Start of Data listing

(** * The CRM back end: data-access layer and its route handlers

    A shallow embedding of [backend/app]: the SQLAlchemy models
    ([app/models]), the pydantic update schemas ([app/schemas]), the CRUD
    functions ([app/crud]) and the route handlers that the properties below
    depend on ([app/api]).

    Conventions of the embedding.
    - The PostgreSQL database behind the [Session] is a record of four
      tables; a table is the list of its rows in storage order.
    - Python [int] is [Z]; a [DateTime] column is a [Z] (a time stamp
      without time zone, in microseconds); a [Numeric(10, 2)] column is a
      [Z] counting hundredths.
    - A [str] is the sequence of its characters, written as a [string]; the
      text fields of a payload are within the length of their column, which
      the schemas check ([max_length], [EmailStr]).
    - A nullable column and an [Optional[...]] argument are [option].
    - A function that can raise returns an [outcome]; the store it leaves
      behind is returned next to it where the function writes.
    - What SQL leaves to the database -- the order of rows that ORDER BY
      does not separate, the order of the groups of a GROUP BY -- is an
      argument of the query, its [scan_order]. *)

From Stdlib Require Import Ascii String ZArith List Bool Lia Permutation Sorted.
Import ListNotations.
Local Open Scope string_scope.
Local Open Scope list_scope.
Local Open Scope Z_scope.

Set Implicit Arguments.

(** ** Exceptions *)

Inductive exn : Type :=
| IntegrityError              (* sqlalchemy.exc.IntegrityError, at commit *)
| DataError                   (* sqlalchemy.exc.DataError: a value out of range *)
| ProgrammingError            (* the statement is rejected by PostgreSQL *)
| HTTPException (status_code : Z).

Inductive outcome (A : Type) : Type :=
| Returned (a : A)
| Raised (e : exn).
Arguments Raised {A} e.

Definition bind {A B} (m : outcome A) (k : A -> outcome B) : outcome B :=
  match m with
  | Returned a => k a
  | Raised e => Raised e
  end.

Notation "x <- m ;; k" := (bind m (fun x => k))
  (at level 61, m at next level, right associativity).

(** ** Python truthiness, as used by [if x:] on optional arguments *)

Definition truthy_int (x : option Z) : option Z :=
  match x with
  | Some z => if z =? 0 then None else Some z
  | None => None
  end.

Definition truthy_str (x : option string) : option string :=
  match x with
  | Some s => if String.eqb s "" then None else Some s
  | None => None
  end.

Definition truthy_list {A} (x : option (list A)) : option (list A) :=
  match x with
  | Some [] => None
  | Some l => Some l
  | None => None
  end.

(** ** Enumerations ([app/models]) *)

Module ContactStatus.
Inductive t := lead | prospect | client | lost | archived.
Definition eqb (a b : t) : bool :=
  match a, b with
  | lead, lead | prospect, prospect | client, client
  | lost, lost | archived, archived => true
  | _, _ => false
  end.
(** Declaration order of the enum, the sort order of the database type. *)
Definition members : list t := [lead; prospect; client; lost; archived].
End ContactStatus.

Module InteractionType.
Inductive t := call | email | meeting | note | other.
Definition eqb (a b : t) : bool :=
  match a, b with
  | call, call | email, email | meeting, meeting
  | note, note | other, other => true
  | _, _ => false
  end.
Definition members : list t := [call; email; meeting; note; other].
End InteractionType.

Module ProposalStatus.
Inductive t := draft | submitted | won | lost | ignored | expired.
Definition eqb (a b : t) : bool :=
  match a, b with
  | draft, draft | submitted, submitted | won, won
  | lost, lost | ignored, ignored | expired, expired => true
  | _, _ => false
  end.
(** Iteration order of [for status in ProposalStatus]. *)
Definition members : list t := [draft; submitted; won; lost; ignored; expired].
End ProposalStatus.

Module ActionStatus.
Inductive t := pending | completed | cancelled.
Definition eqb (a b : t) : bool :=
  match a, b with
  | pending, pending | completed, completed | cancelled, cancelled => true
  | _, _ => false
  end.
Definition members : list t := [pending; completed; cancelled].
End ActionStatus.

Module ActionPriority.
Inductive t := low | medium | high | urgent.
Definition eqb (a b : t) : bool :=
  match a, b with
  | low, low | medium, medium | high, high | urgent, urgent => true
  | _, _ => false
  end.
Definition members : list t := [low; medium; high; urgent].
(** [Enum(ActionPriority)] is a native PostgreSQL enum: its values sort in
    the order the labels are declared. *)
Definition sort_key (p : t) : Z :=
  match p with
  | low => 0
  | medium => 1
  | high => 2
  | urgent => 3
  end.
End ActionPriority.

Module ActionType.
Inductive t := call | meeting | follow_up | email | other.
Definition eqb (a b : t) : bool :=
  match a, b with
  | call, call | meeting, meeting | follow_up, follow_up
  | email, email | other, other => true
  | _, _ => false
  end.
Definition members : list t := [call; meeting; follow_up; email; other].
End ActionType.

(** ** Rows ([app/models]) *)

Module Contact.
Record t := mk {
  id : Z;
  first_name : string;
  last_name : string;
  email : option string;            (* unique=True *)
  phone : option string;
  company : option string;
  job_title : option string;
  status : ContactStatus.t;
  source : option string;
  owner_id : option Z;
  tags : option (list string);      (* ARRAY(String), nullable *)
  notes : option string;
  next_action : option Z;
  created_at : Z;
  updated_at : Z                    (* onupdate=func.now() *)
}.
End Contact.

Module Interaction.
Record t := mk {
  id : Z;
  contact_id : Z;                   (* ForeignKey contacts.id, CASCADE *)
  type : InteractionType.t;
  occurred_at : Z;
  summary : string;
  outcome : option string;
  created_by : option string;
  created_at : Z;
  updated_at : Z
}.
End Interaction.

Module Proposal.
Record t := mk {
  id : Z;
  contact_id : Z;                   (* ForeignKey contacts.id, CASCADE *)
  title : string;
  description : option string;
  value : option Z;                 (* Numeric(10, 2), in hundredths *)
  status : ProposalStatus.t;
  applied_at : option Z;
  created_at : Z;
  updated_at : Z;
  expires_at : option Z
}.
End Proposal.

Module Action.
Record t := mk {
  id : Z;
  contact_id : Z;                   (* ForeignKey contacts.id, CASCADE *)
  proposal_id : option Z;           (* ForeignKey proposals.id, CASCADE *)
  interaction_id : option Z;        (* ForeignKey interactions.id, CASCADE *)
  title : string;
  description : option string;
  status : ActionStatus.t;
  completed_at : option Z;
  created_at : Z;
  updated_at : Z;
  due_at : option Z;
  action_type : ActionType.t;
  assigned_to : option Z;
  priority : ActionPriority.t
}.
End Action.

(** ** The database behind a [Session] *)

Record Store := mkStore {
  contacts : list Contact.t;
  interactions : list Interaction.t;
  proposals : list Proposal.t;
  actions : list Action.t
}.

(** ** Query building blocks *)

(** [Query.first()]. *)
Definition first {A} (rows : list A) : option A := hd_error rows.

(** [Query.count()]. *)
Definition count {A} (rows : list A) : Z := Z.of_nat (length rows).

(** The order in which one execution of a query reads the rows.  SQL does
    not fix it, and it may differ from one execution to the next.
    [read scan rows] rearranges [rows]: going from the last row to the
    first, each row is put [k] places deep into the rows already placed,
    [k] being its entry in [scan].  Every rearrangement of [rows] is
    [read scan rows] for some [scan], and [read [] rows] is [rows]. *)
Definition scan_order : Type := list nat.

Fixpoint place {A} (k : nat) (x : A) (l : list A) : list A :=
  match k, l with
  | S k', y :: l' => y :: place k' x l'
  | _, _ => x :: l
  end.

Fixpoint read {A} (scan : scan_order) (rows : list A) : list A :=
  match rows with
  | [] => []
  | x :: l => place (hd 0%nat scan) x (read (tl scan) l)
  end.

End of Data listing
Start of Data listing

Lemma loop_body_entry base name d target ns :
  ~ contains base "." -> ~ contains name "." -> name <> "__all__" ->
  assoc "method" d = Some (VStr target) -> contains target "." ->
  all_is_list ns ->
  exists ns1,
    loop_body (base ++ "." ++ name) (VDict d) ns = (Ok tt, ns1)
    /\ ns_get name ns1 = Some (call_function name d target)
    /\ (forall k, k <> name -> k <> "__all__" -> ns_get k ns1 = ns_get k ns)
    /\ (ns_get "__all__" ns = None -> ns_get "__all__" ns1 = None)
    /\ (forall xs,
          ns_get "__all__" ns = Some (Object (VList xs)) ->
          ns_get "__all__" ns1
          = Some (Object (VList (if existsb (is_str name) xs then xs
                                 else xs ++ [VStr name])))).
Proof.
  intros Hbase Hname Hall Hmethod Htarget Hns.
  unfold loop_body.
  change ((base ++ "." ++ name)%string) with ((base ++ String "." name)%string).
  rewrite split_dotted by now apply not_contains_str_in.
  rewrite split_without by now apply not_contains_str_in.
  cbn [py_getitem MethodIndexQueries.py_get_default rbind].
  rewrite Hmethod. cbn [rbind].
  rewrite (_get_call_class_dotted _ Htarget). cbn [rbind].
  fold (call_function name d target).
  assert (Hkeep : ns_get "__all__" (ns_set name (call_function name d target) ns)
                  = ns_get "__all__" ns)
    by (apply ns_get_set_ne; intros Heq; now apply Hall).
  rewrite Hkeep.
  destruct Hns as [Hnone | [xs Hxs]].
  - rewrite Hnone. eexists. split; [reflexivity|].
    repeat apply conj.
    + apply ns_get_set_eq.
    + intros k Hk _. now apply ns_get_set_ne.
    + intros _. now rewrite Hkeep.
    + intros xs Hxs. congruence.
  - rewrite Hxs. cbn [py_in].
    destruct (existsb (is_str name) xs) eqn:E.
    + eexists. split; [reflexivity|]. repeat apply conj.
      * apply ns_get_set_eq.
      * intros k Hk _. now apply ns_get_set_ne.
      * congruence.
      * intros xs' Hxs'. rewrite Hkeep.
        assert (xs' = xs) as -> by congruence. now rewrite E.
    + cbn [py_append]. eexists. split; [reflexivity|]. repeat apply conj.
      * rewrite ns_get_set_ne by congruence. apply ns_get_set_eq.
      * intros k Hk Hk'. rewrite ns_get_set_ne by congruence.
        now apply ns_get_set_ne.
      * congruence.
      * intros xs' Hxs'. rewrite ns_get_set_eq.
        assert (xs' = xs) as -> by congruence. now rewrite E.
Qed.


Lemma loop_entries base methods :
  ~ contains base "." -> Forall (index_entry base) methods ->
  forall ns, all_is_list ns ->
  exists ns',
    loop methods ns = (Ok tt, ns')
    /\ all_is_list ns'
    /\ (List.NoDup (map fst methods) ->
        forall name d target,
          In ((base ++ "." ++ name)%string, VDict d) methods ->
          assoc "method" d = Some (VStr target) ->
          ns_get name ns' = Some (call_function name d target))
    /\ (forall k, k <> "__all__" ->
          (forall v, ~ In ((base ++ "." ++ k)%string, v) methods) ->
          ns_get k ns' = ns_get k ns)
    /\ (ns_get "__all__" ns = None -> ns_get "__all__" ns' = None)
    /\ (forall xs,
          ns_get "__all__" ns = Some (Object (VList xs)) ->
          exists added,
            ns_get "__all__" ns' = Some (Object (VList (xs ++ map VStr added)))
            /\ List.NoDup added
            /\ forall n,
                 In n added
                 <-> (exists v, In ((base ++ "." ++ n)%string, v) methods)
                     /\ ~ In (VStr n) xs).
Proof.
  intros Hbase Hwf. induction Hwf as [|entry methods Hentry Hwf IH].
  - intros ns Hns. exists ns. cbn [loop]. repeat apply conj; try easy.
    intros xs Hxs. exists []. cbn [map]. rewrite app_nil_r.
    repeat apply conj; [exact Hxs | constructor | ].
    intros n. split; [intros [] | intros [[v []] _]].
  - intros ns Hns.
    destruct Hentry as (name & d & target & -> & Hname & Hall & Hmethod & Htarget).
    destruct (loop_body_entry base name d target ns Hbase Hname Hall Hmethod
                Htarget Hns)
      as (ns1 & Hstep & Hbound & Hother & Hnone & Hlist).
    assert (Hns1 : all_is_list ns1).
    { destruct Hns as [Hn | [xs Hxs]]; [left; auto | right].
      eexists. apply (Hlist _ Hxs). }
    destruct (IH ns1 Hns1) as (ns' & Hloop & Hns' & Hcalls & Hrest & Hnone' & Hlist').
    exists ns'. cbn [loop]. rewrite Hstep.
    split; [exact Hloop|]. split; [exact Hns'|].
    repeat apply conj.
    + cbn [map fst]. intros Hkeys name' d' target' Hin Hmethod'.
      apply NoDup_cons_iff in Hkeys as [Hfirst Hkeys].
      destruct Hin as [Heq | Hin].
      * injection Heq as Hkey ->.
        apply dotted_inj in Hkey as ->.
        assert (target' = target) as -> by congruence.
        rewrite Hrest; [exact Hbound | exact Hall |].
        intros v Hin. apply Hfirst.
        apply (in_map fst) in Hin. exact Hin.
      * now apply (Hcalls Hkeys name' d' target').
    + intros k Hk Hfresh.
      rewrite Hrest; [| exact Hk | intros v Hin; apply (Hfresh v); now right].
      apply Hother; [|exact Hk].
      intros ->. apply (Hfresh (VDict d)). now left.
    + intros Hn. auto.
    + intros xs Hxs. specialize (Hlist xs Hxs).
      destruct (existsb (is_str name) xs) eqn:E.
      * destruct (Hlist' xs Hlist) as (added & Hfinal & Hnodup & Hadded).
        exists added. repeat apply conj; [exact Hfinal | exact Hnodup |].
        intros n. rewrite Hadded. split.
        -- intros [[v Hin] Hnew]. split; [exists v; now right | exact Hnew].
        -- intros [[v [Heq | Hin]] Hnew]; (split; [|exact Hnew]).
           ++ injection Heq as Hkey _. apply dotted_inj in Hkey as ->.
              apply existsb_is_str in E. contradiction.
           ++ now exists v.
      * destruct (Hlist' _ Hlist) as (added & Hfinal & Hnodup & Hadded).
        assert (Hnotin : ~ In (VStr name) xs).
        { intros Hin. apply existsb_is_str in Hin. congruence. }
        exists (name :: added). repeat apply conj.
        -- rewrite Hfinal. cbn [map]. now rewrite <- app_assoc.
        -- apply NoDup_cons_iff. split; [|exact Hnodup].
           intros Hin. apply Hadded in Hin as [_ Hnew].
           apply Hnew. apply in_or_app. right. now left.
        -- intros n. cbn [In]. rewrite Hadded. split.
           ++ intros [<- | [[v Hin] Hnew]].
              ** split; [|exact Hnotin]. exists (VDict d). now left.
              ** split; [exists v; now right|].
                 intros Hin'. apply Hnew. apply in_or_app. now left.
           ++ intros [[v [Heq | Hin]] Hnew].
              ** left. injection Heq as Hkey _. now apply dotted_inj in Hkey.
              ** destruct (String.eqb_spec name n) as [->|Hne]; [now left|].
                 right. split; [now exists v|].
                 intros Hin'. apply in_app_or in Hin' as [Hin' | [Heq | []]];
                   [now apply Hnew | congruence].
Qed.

End of Data listing
Start of Data listing

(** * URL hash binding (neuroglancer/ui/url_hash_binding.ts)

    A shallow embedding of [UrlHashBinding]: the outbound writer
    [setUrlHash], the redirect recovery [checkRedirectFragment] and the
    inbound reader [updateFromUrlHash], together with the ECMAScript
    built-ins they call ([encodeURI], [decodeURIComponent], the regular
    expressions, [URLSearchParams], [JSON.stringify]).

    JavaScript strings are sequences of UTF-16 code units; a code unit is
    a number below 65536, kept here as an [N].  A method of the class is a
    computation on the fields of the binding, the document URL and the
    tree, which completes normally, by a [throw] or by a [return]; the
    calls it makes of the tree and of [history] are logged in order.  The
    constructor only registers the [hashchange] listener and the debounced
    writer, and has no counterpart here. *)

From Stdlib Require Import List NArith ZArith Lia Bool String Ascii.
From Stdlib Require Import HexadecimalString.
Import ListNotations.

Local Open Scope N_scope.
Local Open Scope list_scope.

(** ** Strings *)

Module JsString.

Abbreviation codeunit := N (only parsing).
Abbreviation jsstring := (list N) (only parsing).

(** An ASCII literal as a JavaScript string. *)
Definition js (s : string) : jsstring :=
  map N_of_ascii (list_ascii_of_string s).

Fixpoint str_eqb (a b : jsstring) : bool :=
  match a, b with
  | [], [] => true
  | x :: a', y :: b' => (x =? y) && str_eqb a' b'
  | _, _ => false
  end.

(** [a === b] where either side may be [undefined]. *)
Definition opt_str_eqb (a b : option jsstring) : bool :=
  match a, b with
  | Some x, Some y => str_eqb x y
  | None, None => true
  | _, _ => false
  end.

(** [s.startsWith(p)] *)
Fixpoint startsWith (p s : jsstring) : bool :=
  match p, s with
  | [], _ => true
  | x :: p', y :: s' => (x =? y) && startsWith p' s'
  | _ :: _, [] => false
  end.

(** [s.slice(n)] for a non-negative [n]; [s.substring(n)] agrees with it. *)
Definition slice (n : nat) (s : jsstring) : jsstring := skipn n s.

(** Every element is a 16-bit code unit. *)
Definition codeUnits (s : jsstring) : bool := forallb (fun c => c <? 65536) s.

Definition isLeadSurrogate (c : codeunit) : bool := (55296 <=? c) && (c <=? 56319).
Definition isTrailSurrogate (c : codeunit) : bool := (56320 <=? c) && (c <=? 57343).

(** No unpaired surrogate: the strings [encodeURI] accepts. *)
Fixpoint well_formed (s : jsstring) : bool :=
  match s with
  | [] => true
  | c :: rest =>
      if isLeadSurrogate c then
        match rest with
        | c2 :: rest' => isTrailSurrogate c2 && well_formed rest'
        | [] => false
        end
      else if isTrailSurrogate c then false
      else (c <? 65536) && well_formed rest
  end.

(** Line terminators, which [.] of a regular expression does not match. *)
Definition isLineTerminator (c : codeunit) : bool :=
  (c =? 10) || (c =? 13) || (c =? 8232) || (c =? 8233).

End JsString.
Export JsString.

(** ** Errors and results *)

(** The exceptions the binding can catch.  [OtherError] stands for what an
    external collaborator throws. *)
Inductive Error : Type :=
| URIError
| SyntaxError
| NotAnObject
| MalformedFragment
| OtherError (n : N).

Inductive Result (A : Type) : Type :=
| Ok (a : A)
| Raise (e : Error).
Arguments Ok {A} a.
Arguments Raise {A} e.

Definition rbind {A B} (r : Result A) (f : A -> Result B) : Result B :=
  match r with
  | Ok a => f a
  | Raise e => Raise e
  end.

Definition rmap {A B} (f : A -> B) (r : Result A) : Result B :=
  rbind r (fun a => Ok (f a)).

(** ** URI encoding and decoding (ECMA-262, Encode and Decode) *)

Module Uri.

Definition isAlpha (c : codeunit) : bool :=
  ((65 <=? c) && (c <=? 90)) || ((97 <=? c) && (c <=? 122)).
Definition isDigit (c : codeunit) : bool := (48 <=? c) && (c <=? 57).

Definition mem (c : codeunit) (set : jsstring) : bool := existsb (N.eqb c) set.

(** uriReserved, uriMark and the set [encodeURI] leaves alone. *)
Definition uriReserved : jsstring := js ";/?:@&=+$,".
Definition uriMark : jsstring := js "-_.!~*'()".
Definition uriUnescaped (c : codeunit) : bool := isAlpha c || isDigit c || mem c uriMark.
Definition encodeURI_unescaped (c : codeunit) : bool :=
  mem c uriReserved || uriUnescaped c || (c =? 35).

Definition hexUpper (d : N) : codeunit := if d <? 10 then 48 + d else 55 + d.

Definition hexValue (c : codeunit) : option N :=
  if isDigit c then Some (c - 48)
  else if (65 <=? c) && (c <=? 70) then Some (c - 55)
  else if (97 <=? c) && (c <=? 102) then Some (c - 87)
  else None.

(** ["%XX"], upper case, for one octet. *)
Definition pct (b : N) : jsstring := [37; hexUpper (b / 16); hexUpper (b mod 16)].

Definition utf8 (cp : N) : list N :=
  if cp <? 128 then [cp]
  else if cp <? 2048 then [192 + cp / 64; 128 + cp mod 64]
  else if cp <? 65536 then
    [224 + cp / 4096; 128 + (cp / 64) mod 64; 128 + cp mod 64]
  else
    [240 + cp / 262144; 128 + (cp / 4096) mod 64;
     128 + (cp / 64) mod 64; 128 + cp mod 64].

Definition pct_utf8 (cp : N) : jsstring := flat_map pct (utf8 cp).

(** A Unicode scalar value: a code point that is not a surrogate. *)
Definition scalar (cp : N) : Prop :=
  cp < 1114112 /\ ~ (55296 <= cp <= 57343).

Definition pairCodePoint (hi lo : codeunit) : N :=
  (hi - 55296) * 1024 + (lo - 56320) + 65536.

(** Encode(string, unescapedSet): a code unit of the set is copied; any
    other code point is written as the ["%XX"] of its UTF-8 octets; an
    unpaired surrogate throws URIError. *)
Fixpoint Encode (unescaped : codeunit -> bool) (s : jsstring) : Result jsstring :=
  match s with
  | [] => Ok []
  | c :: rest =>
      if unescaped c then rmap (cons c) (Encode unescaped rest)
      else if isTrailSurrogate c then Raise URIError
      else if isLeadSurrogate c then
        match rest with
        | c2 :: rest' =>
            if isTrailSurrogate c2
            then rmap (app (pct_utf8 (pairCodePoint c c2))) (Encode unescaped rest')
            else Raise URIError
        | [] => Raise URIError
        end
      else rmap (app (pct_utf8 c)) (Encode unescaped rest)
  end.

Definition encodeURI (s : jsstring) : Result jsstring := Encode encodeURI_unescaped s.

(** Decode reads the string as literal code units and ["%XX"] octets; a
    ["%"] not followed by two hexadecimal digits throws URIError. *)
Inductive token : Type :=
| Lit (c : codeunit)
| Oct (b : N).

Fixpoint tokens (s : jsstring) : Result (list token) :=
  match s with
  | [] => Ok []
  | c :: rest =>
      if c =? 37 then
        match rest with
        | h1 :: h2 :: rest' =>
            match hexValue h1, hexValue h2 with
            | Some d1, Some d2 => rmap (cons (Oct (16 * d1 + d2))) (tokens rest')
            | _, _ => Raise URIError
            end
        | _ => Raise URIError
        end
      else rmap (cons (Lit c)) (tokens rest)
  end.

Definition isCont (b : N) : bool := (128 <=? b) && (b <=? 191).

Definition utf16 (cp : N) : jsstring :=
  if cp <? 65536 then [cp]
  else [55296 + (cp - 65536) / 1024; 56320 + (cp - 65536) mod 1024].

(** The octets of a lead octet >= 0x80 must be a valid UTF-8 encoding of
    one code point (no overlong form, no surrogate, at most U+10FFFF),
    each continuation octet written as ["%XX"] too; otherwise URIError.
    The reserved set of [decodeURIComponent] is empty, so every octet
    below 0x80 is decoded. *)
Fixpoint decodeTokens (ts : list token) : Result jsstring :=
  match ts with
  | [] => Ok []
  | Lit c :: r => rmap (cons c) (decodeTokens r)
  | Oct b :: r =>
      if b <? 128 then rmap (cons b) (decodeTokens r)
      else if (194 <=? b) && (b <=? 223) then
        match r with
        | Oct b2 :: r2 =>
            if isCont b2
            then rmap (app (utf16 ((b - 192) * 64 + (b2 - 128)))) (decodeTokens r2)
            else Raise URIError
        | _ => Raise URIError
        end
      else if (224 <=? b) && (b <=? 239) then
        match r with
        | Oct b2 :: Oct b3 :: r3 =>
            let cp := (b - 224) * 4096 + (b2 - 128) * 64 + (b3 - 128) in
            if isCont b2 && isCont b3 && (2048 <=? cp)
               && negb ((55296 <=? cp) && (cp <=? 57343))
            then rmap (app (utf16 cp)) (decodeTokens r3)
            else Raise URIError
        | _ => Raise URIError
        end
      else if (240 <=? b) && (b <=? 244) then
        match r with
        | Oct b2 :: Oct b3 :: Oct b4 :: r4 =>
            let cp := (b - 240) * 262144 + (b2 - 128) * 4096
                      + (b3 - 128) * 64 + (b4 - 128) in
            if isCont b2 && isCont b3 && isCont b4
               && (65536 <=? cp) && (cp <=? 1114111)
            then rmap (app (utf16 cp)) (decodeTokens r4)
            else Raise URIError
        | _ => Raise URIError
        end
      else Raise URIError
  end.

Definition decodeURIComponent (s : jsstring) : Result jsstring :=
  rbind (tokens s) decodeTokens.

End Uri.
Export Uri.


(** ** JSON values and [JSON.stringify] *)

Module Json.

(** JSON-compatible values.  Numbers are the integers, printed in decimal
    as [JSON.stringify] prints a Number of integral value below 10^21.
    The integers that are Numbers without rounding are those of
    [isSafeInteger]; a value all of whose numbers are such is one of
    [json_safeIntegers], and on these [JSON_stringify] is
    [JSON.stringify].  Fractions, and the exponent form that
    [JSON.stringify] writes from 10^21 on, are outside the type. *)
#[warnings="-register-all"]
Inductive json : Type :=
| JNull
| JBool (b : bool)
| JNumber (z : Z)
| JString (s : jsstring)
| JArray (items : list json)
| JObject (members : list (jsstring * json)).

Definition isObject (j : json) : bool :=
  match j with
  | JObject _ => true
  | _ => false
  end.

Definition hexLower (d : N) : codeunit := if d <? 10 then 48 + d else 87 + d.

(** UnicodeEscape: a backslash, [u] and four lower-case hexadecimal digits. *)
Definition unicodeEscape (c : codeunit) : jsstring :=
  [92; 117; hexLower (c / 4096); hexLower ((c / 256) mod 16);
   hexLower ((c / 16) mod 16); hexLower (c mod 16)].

End of Data listing

Task prompt | In the material above, find the line containing "apply Hother; [|exact Hk]." and the line containing "destruct (Hlist' xs", then write out exactly those two lines and every line between them, and nothing more.

Solution to this exercise |
      apply Hother; [|exact Hk].
      intros ->. apply (Hfresh (VDict d)). now left.
    + intros Hn. auto.
    + intros xs Hxs. specialize (Hlist xs Hxs).
      destruct (existsb (is_str name) xs) eqn:E.
      * destruct (Hlist' xs Hlist) as (added & Hfinal & Hnodup & Hadded).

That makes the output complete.